From dirty energy to a climate friendly economy?

From dirty energy to a climate friendly economy?

Wednesday, February 11, 2009 – 12:20

There is much focus on the debates about South Africa’s plans to deal with the climate change. Government’s plan to reduce greenhouse gas emissions by 2030 has also been seen as commendable, as it would be an incredible achievement for South Africa, the biggest greenhouse gas emitter on the African continent, with 73 percent of African emissions. Victor Munnik and David Hallowes look at some of the issues in the debate.

"South Africans have been asked to participate in debates about the country’s plans to deal with climate change. Victor Munnik and David Hallowes look at some of the issues in the debate."

The world has already overshot the safe target for the concentration of greenhouse gases in the atmosphere according to US climate scientist James Hansen. The latest news confirms the warning. Arctic sea ice is melting much faster than expected and methane, a potent greenhouse gas, is now bubbling up through the sea north of Russia as the permafrost melts and releases trapped gasses. Scientists have long warned that such developments could "flip" the earth into much faster, catastrophic climate change.

In these circumstances, it is tempting to rejoice in the news that the South African cabinet has decided to take climate change seriously. In July, cabinet adopted a vision that by 2030 the country would start reducing its greenhouse gas emissions in absolute terms. If the vision holds true, the economy will be transformed from the second most energy intensive economy in the world (after Venezuela), to a climate-friendly one. This would be an incredible achievement for South Africa, the biggest greenhouse gas emitter on the African continent, with 73% of African emissions. However, South Africa is already engaged in doubling its electricity generation capacity from coal fired power stations by 2025. So how does cabinet plan to square the circle?

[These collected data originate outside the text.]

(** * PyAirseekers: the real-time messaging client ([mqtt_client.py])

    A shallow embedding of [MQTTClient]: the object's attributes, the
    asyncio events it allocates, the temporary directory holding the TLS
    identity and the requests sent to the paho transport are explicit
    state; every method is a function in a state-and-exception monad.

    What the environment decides (results of library calls, callbacks the
    transport delivers while a coroutine is suspended) is an argument of
    the method, so every theorem quantifies over it. *)

From stdpp Require Import base gmap strings list fin_maps.
From Stdlib Require Import ZArith.
From Stdlib.Strings Require Import Ascii Byte.

Local Open Scope string_scope.
Set Warnings "-register-all".

(** ** Python exceptions

    Only instances of [Exception] are modelled ([KeyboardInterrupt],
    [SystemExit] and task cancellation are not), so [except Exception]
    matches every value of this type. *)

Inductive exn :=
| RuntimeError (msg : string)
| TimeoutError                      (* asyncio.TimeoutError *)
| KeyError
| ValueError (msg : string)
| JSONDecodeError                   (* json.JSONDecodeError, a ValueError *)
| UnicodeDecodeError                (* a ValueError *)
| TypeError
| OSError (msg : string)
| FileNotFoundError                 (* an OSError *)
| FileExistsError                   (* an OSError *)
| AttributeError
| ConnectInitFailed (result : Z).   (* Exception(f"Failed to initiate connection: {result}") *)

Inductive outcome (A : Type) :=
| Ret (a : A)
| Raise (e : exn).
Arguments Ret {A} a.
Arguments Raise {A} e.

Definition is_TimeoutError (e : exn) : bool :=
  match e with TimeoutError => true | _ => false end.

Definition is_JSONDecodeError (e : exn) : bool :=
  match e with JSONDecodeError => true | _ => false end.

(** ** Builtins *)

(** [s.split(sep)] for a one-character separator. *)
Fixpoint str_split (sep : Ascii.ascii) (s : string) : list string :=
  match s with
  | EmptyString => [EmptyString]
  | String c rest =>
      if Ascii.eqb c sep then EmptyString :: str_split sep rest
      else match str_split sep rest with
           | h :: t => String c h :: t
           | [] => [String c EmptyString]
           end
  end.

(** [a, b = xs]: unpacking into exactly two targets. *)
Definition unpack2 (xs : list string) : outcome (string * string) :=
  match xs with
  | [a; b] => Ret (a, b)
  | [] | [_] => Raise (ValueError "not enough values to unpack")
  | _ => Raise (ValueError "too many values to unpack")
  end.

(** [os.path.join(dir, name)]. Temporary directories are siblings in the
    system's temporary folder, so a path is a directory and a file name. *)
Definition path : Type := string * string.
Definition os_path_join (dir name : string) : path := (dir, name).

(** [bytes.decode()]: strict UTF-8. The decoded text is represented by its
    UTF-8 encoding, so decoding is a well-formedness check (Unicode
    standard, table 3-7). *)
Definition in_range (lo hi : N) (b : byte) : bool :=
  (lo <=? Byte.to_N b)%N && (Byte.to_N b <=? hi)%N.

Definition utf8_cont : byte -> bool := in_range 0x80 0xBF.

Fixpoint utf8_valid (bs : list byte) : bool :=
  match bs with
  | [] => true
  | b0 :: r0 =>
      if in_range 0x00 0x7F b0 then utf8_valid r0
      else
        match r0 with
        | [] => false
        | b1 :: r1 =>
            if in_range 0xC2 0xDF b0 then utf8_cont b1 && utf8_valid r1
            else
              match r1 with
              | [] => false
              | b2 :: r2 =>
                  if in_range 0xE0 0xE0 b0 then
                    in_range 0xA0 0xBF b1 && utf8_cont b2 && utf8_valid r2
                  else if in_range 0xE1 0xEC b0 || in_range 0xEE 0xEF b0 then
                    utf8_cont b1 && utf8_cont b2 && utf8_valid r2
                  else if in_range 0xED 0xED b0 then
                    in_range 0x80 0x9F b1 && utf8_cont b2 && utf8_valid r2
                  else
                    match r2 with
                    | [] => false
                    | b3 :: r3 =>
                        if in_range 0xF0 0xF0 b0 then
                          in_range 0x90 0xBF b1 && utf8_cont b2 && utf8_cont b3
                          && utf8_valid r3
                        else if in_range 0xF1 0xF3 b0 then
                          utf8_cont b1 && utf8_cont b2 && utf8_cont b3
                          && utf8_valid r3
                        else if in_range 0xF4 0xF4 b0 then
                          in_range 0x80 0x8F b1 && utf8_cont b2 && utf8_cont b3
                          && utf8_valid r3
                        else false
                    end
              end
        end
  end.

Definition bytes_decode (bs : list byte) : outcome string :=
  if utf8_valid bs then Ret (String.string_of_list_byte bs)
  else Raise UnicodeDecodeError.

(** paho's [MQTT_ERR_SUCCESS]. *)
Definition MQTT_ERR_SUCCESS : Z := 0.

(** ** The client and its world *)

(** [models.IoTCertResponse]. *)
Record IoTCertResponse := {
  ca : string;
  cert_key : string;
  mqtt_broker : string;
  mqtt_client_id : string;
  private_key : string;
}.

(** Decoded JSON documents, as [json.loads] builds them. A float is kept
    as the text of its literal. *)
Inductive json :=
| JNull
| JBool (b : bool)
| JInt (z : Z)
| JFloat (literal : string)
| JString (s : string)
| JArray (items : list json)
| JObject (members : list (string * json)).

(** [Union[str, dict]], the payload of [publish]. *)
Inductive payload :=
| PStr (s : string)
| PDict (members : list (string * json)).

(** What the consumer callback receives. *)
Inductive decoded :=
| Structured (j : json)
| Text (s : string).

(** The pure library functions the client calls on text: [int()],
    [json.loads] and [json.dumps], an interface of the development. *)
Class PyLib := {
  py_int : string -> outcome Z;           (* int(text): ValueError on failure *)
  json_loads : string -> outcome json;    (* JSONDecodeError on malformed text *)
  json_dumps : json -> outcome string;    (* TypeError on unserialisable values *)
}.

(** [paho.mqtt.client.MQTTMessage]. *)
Record MQTTMessage := {
  msg_topic : string;
  msg_payload : list byte;
}.

(** The paho [Client] object, as far as [MQTTClient] reads it back:
    [userdata] is [None] or the dict [{'subscribe_topic': topic}]. *)
Record Client := {
  client_id : string;
  userdata : option string;
}.

(** Events are waited on by reference: the two created in [__init__] are
    attributes; those created per operation live in [events], by identity. *)
Inductive event_ref :=
| EvConnection
| EvDisconnect
| EvObj (id : nat).

(** Requests to the transport and suspensions of the caller, in order. *)
Inductive action :=
| TlsSet (ca_certs certfile keyfile : path)
| LoopStart
| LoopStop
| Connect (host : string) (port keepalive : Z)
| Disconnect
| UserDataSet (topic : string)
| Subscribe (topic : string)
| Publish (topic text : string)
| Await (ev : event_ref) (timeout : Z).

Inductive level := DEBUG | INFO | WARNING | ERROR.

Inductive logarg :=
| ArgStr (s : string)
| ArgInt (z : Z)
| ArgExn (e : exn).

Definition log_record : Type := level * string * list logarg.

Record MQTTClient := {
  iot_cert : IoTCertResponse;
  message_callback : option nat;
  client : option Client;
  is_connected : bool;
  _temp_dir : option string;
  _connection_event : bool;
  _disconnect_event : bool;
  _subscribe_events : gmap string nat;
  _publish_events : gmap Z nat;
  _publish_results : gmap Z bool;
}.

Record World := {
  events : list bool;                       (* asyncio.Event objects: is it set? *)
  fs : gmap string (gmap string string);    (* directory -> file name -> content *)
  trace : list action;
  tasks : list (nat * string * decoded);    (* asyncio.create_task(callback(topic, payload)) *)
  log : list log_record;
}.

Record state := {
  self : MQTTClient;
  world : World;
}.

(** [MQTTClient.__init__]. *)
Definition init (cert : IoTCertResponse) (callback : option nat) : MQTTClient :=
  {| iot_cert := cert; message_callback := callback; client := None;
     is_connected := false; _temp_dir := None;
     _connection_event := false; _disconnect_event := false;
     _subscribe_events := ∅; _publish_events := ∅; _publish_results := ∅ |}.

Definition empty_world : World :=
  {| events := []; fs := ∅; trace := []; tasks := []; log := [] |}.

(** Attribute assignment. *)
Definition set_client (v : option Client) (m : MQTTClient) : MQTTClient :=
  {| iot_cert := iot_cert m; message_callback := message_callback m; client := v;
     is_connected := is_connected m; _temp_dir := _temp_dir m;
     _connection_event := _connection_event m; _disconnect_event := _disconnect_event m;
     _subscribe_events := _subscribe_events m; _publish_events := _publish_events m;
     _publish_results := _publish_results m |}.

Definition set_is_connected (v : bool) (m : MQTTClient) : MQTTClient :=
  {| iot_cert := iot_cert m; message_callback := message_callback m; client := client m;
     is_connected := v; _temp_dir := _temp_dir m;
     _connection_event := _connection_event m; _disconnect_event := _disconnect_event m;
     _subscribe_events := _subscribe_events m; _publish_events := _publish_events m;
     _publish_results := _publish_results m |}.

Definition set_temp_dir (v : option string) (m : MQTTClient) : MQTTClient :=
  {| iot_cert := iot_cert m; message_callback := message_callback m; client := client m;
     is_connected := is_connected m; _temp_dir := v;
     _connection_event := _connection_event m; _disconnect_event := _disconnect_event m;
     _subscribe_events := _subscribe_events m; _publish_events := _publish_events m;
     _publish_results := _publish_results m |}.

Definition set_connection_event (v : bool) (m : MQTTClient) : MQTTClient :=
  {| iot_cert := iot_cert m; message_callback := message_callback m; client := client m;
     is_connected := is_connected m; _temp_dir := _temp_dir m;
     _connection_event := v; _disconnect_event := _disconnect_event m;
     _subscribe_events := _subscribe_events m; _publish_events := _publish_events m;
     _publish_results := _publish_results m |}.

Definition set_disconnect_event (v : bool) (m : MQTTClient) : MQTTClient :=
  {| iot_cert := iot_cert m; message_callback := message_callback m; client := client m;
     is_connected := is_connected m; _temp_dir := _temp_dir m;
     _connection_event := _connection_event m; _disconnect_event := v;
     _subscribe_events := _subscribe_events m; _publish_events := _publish_events m;
     _publish_results := _publish_results m |}.

Definition set_subscribe_events (v : gmap string nat) (m : MQTTClient) : MQTTClient :=
  {| iot_cert := iot_cert m; message_callback := message_callback m; client := client m;
     is_connected := is_connected m; _temp_dir := _temp_dir m;
     _connection_event := _connection_event m; _disconnect_event := _disconnect_event m;
     _subscribe_events := v; _publish_events := _publish_events m;
     _publish_results := _publish_results m |}.

Definition set_publish_events (v : gmap Z nat) (m : MQTTClient) : MQTTClient :=
  {| iot_cert := iot_cert m; message_callback := message_callback m; client := client m;
     is_connected := is_connected m; _temp_dir := _temp_dir m;
     _connection_event := _connection_event m; _disconnect_event := _disconnect_event m;
     _subscribe_events := _subscribe_events m; _publish_events := v;
     _publish_results := _publish_results m |}.

Definition set_publish_results (v : gmap Z bool) (m : MQTTClient) : MQTTClient :=
  {| iot_cert := iot_cert m; message_callback := message_callback m; client := client m;
     is_connected := is_connected m; _temp_dir := _temp_dir m;
     _connection_event := _connection_event m; _disconnect_event := _disconnect_event m;
     _subscribe_events := _subscribe_events m; _publish_events := _publish_events m;
     _publish_results := v |}.

Definition set_events (v : list bool) (w : World) : World :=
  {| events := v; fs := fs w; trace := trace w; tasks := tasks w; log := log w |}.

Definition set_fs (v : gmap string (gmap string string)) (w : World) : World :=
  {| events := events w; fs := v; trace := trace w; tasks := tasks w; log := log w |}.

Definition set_trace (v : list action) (w : World) : World :=
  {| events := events w; fs := fs w; trace := v; tasks := tasks w; log := log w |}.

Definition set_tasks (v : list (nat * string * decoded)) (w : World) : World :=
  {| events := events w; fs := fs w; trace := trace w; tasks := v; log := log w |}.

Definition set_log (v : list log_record) (w : World) : World :=
  {| events := events w; fs := fs w; trace := trace w; tasks := tasks w; log := v |}.
(* ===== verification/_CoqProject ===== *)
-Q . S2P
Prelude.v
Text.v
Base64.v
Schema.v
Evolve.v
QUsers.v
QAccess.v
QSecrets.v
QAudit.v
Json.v
Protocol.v
Crypto.v
Password.v
World.v
Http.v
Pagination.v
Perms.v
Grants.v
Accounts.v
Auth.v
Secrets.v
Hosts.v
Sets.v
Groups.v
Upgrades.v
Listings.v
Link.v
Router.v
Daemon.v
Agent.v
Demo.v
Scenario.v
Runs.v
Wp.v
Conn.v
RateLimit.v
Settings.v
Fs.v
Update.v
Install.v
HostTools.v
Commands.v
Cli.v
Serving.v
DaemonProps.v
AgentProps.v
Trail.v
HostProps.v
Deployment.v
SystemProps.v
AccessProps.v
Routing.v
GrantProps.v
SecretProps.v
EndToEnd.v
Interleaving.v
AccountProps.v
AuthProps.v
AuditProps.v
Delivery.v
Wire.v
Lifecycle.v
SignIn.v
CommandProps.v
Startup.v
CryptoProps.v
System.v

The Long Term Mitigation Scenarios (LTMS) document was accepted by cabinet as part of South Africa’s policy framework for dealing with climate change. This very interesting document, developed by a select group of experts, sets out scenarios for dealing with climate change. Two scenarios set the boundaries for planners. If we follow "business as usual" – our current development path – greenhouse gas (GHG) emissions will quadruple by 2050, placing South Africa among the climate criminals. If we follow the "required by science" path, we must reduce emissions by 40% to make a credible contribution to keeping global warming below 2 degrees. 2 degrees is the target now accepted by the international community although Hansen and others have warned that 1 degree is already dangerous.

According to environment minister Marthinus van Schalkwyk, the plan is that GHG emissions should peak by latest 2020 or 2025, then stabilise for about a decade, and then start declining. Immediate and mandatory targets will be set for energy efficiency, along with a possible carbon tax aimed at discouraging carbon-intensive forms of energy (such as coal). Similar targets will be set for nuclear and renewable energy. Renewable energy production will be incentivised through feed-in tariffs, a measure that has supported rapid growth of renewables in Europe. ‘Clean coal’ technologies will be required for new coal power generators. Industrial policy will favour less energy intensive sectors. Ambitious and mandatory targets will be set for decreasing transport emission, supporting shifts towards public transport, and promoting hybrid and electric vehicles.

A national summit in March 2009 will consider these measures and inform South Africa’s negotiating position for the next big international meeting, at Copenhagen in December 2009, which is supposed to decide the international climate regime for the period after 2012 when the Kyoto agreement expires. Final domestic policy will then be decided by the end of 2010.

As usual, the devils hide in the details.

‘Clean coal’ depends largely on ‘carbon capture and storage’ (CCS). The idea is that carbon from power stations can be caught and injected into deep geological strata. Despite ongoing research in South Africa the US and Australia, there is no evidence that this will work at the scale needed and South Africa does not, in any case, appear to have the right geological conditions. Minister Van Schalkwyk has already approved two new coal power stations but says he will not approve any more unless they are ‘CCS ready’. If this merely means that new power stations have to be ready to one day be retrofitted with a CCS plant, it is a meaningless response to climate change.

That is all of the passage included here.